● **Instructions to follow**:
Among the entries below, count the lines that contain the word "Type". Write down only the total.

● **Material shown**:

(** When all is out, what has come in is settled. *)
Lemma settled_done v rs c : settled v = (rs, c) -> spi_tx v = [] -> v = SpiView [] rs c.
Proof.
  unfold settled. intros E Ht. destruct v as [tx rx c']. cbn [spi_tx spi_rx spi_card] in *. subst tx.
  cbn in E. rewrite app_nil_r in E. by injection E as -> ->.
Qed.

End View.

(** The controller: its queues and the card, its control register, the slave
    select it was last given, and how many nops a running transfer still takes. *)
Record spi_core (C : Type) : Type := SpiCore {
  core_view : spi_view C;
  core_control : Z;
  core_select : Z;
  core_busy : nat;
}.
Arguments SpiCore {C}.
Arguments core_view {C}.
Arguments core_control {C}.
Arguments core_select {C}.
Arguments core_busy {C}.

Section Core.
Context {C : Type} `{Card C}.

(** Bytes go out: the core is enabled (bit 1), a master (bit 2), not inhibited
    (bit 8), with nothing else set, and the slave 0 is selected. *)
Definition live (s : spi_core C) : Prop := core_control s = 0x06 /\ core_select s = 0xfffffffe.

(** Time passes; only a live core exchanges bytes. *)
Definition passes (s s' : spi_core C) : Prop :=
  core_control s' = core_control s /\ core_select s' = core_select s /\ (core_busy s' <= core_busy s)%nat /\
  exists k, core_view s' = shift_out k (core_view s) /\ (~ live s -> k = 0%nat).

● **Expected answer**:
2